One of the most annoying thing about the '80s was the ridiculous 'boomer adulation of a certain flavor of '50s nostalgia - a world of poodle skirts and Chevy Bel Airs, not so much one of Atomic Cafe and the Korean War. It bugs me now when I go to the grocery store and hear all the 1-hit wonders of my youth because they're cheaper to license. The '80s have become Dream Academy and Baltimora, a pastiche of Goonies tropes and Double Mint commercials. Because I guess when you're Apex Consumer the world must bend to your nostalgia. That's fuckin' Stranger Things. Netflix isn't terrible. It's basically mid '90s USA Network - a bunch of bullshit, a bunch of reruns, a couple passable episodes of JAG. But they're well aware that they sell nostalgia, pure and unfiltered, without any of that nasty insight or metaphor. So yeah. Thaw out Winona Ryder and Matthew Modine. Surround them with off-brand Goonies. Give them a vague horror plot that's just reminiscent enough of X-Files and The Thing that it tickles the irony bones but holy fuck whatever you do don't be creative. I gave Stranger Things a season and some. We finished Season 1 and then sort of started Season 2 out of some sort of obligation but our hearts really weren't into it. I think it's worth asking how old everyone is - a Facebook friend of mine posed the question "Is there anybody watching and enjoying Stranger Things that wasn't around the first time?" and the answer was 37 variations of "no, but...".
Yeah, that sounds right. I loved season 1, season 2 was fine, but I haven’t been feeling the same magic that was there at first. I'm a little surprised that ST isn't appearing on that chart. On the radio, talk about Netflix marketshare is Stranger Things this and Stranger Things that, but it's not even their most popular original series.I gave Stranger Things a season and some. We finished Season 1 and then sort of started Season 2 out of some sort of obligation but our hearts really weren't into it. I think it's worth asking how old everyone is - a Facebook friend of mine posed the question "Is there anybody watching and enjoying Stranger Things that wasn't around the first time?" and the answer was 37 variations of "no, but...".

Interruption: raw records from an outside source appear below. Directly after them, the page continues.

(* ===== verification/Http3Control.v ===== *)
(** * Stream roles, GOAWAY and the control stream of HTTP/3

    [src/http3/streams.c]: which frame may appear on which stream.
    [src/http3/goaway.c]: the GOAWAY payload and the identifiers a peer may name.
    [src/http3/control.c]: the machine of the peer's control stream, which
    reassembles the SETTINGS payload and hands it to the parser of
    [Http3Settings]. *)

From S2P Require Export Http3Settings.
From stdpp Require Import sorting.
#[local] Open Scope Z_scope.

Inductive wt_http3_role := WT_HTTP3_ROLE_CLIENT | WT_HTTP3_ROLE_SERVER.

#[export] Instance wt_http3_role_eq_dec : EqDecision wt_http3_role.
Proof. solve_decision. Defined.

(** ** Frames on streams *)

Inductive wt_http3_stream_kind :=
  | WT_HTTP3_STREAM_KIND_CONTROL
  | WT_HTTP3_STREAM_KIND_REQUEST
  | WT_HTTP3_STREAM_KIND_PUSH
  | WT_HTTP3_STREAM_KIND_QPACK_ENCODER
  | WT_HTTP3_STREAM_KIND_QPACK_DECODER.

(** The refusal every rule of this file ends in. *)
Definition unexpected : wt_status * option Z := (WT_ERR_PROTOCOL, Some WT_HTTP3_FRAME_UNEXPECTED).
Definition allowed : wt_status * option Z := (WT_OK, None).

Definition wt_http3_frame_allowed (receiver : wt_http3_role) (kind : wt_http3_stream_kind) (type : Z)
    : wt_status * option Z :=
  if wt_http3_frame_type_is_reserved type then unexpected
  else match kind with
  | WT_HTTP3_STREAM_KIND_QPACK_ENCODER | WT_HTTP3_STREAM_KIND_QPACK_DECODER => unexpected
  | WT_HTTP3_STREAM_KIND_CONTROL =>
      if (type =? WT_HTTP3_FRAME_DATA) || (type =? WT_HTTP3_FRAME_HEADERS) ||
         (type =? WT_HTTP3_FRAME_PUSH_PROMISE) then unexpected
      else if (type =? WT_HTTP3_FRAME_MAX_PUSH_ID) && bool_decide (receiver = WT_HTTP3_ROLE_CLIENT)
      then unexpected else allowed
  | WT_HTTP3_STREAM_KIND_REQUEST =>
      if (type =? WT_HTTP3_FRAME_SETTINGS) || (type =? WT_HTTP3_FRAME_GOAWAY) ||
         (type =? WT_HTTP3_FRAME_MAX_PUSH_ID) || (type =? WT_HTTP3_FRAME_CANCEL_PUSH) then unexpected
      else if (type =? WT_HTTP3_FRAME_PUSH_PROMISE) && bool_decide (receiver = WT_HTTP3_ROLE_SERVER)
      then unexpected else allowed
  | WT_HTTP3_STREAM_KIND_PUSH =>
      if (type =? WT_HTTP3_FRAME_SETTINGS) || (type =? WT_HTTP3_FRAME_GOAWAY) ||
         (type =? WT_HTTP3_FRAME_MAX_PUSH_ID) || (type =? WT_HTTP3_FRAME_CANCEL_PUSH) ||
         (type =? WT_HTTP3_FRAME_PUSH_PROMISE) then unexpected else allowed
  end.

Definition WT_HTTP3_STREAM_CONTROL : Z := 0x00.
Definition WT_HTTP3_STREAM_PUSH : Z := 0x01.
Definition WT_HTTP3_STREAM_QPACK_ENCODER : Z := 0x02.
Definition WT_HTTP3_STREAM_QPACK_DECODER : Z := 0x03.

Definition wt_http3_stream_kind_for_type (stream_type : Z) : outcome wt_http3_stream_kind :=
  if stream_type =? WT_HTTP3_STREAM_CONTROL then Ok WT_HTTP3_STREAM_KIND_CONTROL
  else if stream_type =? WT_HTTP3_STREAM_QPACK_ENCODER then Ok WT_HTTP3_STREAM_KIND_QPACK_ENCODER
  else if stream_type =? WT_HTTP3_STREAM_QPACK_DECODER then Ok WT_HTTP3_STREAM_KIND_QPACK_DECODER
  else if stream_type =? WT_HTTP3_STREAM_PUSH then Ok WT_HTTP3_STREAM_KIND_PUSH
  else Fail WT_ERR_STATE None.

(** ** GOAWAY *)

Definition WT_HTTP3_GOAWAY_SERVER_MAXIMUM : Z := 0x3ffffffffffffffc.
Definition WT_HTTP3_GOAWAY_CLIENT_MAXIMUM : Z := 0x3fffffffffffffff.

Record wt_http3_goaway := mk_goaway { ga_received : bool; ga_identifier : Z; ga_sender : wt_http3_role }.

Definition wt_http3_goaway_init : wt_http3_goaway := mk_goaway false 0 WT_HTTP3_ROLE_SERVER.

There's what the intelligentsia watches and there's what everyone else watches. Firefly failed not because not enough people were watching it but because it was the most expensive show Fox made that year and nobody was watching it. NBC-Universal was dragged over the coals for not having the courage to put Battlestar Galactica on NBC or even USA but instead hiding it on SyFy but NBC knew that at best, they'd get "mildly successful" on broadcast (Galactica did 3 million viewers on debut at a time when summer re-runs of NCIS were getting 12m). Everyone I know is talking about Love Death and Robots but Fincher or no, nobody's watching it. And for a while there it was all about The OA but that's probably because they pushed it hard. From a media perspective, all this shit is so sub rosa that I didn't even know The OA was produced by a dude I've partied with until it was brought to my attention. Shit's to the point where even the marquee stuff goes unnoticed. Meanwhile, The Price is Right and Jeopardy continue unabated. Hell's Kitchen is on like Season 24. CBS runs the holy trinity of Amazing Race, Big Brother and Survivor (and now they're trying out Love Island). Where is Netflix actually making their money? Great British Baking Show of which they've only run 2 (low-rent, low-talent, low-production-value) seasons. 19 million people tuned in to see what happened to Jon Snow. 105 million tuned in to see what happened to the 4077. Market be different.